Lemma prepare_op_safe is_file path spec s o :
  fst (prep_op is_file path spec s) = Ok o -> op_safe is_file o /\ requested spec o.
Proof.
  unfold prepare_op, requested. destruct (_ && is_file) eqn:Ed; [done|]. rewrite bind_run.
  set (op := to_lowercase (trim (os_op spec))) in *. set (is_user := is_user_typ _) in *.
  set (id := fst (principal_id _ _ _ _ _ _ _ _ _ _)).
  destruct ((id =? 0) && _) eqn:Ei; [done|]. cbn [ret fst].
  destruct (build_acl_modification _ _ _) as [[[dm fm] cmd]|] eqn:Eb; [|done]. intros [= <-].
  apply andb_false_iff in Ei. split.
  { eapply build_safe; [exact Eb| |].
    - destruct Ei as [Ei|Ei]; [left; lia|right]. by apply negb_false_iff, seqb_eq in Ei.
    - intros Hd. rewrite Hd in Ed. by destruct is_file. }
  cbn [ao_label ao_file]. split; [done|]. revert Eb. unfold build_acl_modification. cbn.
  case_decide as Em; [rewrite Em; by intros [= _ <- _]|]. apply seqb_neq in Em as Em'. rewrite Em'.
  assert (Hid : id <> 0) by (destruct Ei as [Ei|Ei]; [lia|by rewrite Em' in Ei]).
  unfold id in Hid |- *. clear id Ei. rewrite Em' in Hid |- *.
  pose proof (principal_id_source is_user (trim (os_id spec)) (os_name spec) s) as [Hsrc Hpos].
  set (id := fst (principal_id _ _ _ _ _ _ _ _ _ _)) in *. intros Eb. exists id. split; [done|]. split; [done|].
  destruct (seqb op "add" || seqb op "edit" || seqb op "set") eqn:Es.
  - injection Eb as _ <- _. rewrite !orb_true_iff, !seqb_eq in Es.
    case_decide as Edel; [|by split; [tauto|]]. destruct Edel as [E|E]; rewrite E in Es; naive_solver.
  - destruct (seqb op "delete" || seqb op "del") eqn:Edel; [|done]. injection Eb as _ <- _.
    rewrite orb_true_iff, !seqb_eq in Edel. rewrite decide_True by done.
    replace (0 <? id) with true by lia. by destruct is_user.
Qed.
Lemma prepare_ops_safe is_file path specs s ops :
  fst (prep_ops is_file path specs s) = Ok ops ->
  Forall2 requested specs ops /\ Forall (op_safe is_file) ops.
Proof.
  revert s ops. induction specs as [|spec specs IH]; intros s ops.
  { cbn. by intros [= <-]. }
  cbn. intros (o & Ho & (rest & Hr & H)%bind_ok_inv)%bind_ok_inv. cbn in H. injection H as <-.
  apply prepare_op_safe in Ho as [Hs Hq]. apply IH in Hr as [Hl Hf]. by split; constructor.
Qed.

^^^^^^^^

## Work instructions:
Return each line among the entries that holds the word "revert".

## Written response:
  cbn [ao_label ao_file]. split; [done|]. revert Eb. unfold build_acl_modification. cbn.
  revert s ops. induction specs as [|spec specs IH]; intros s ops.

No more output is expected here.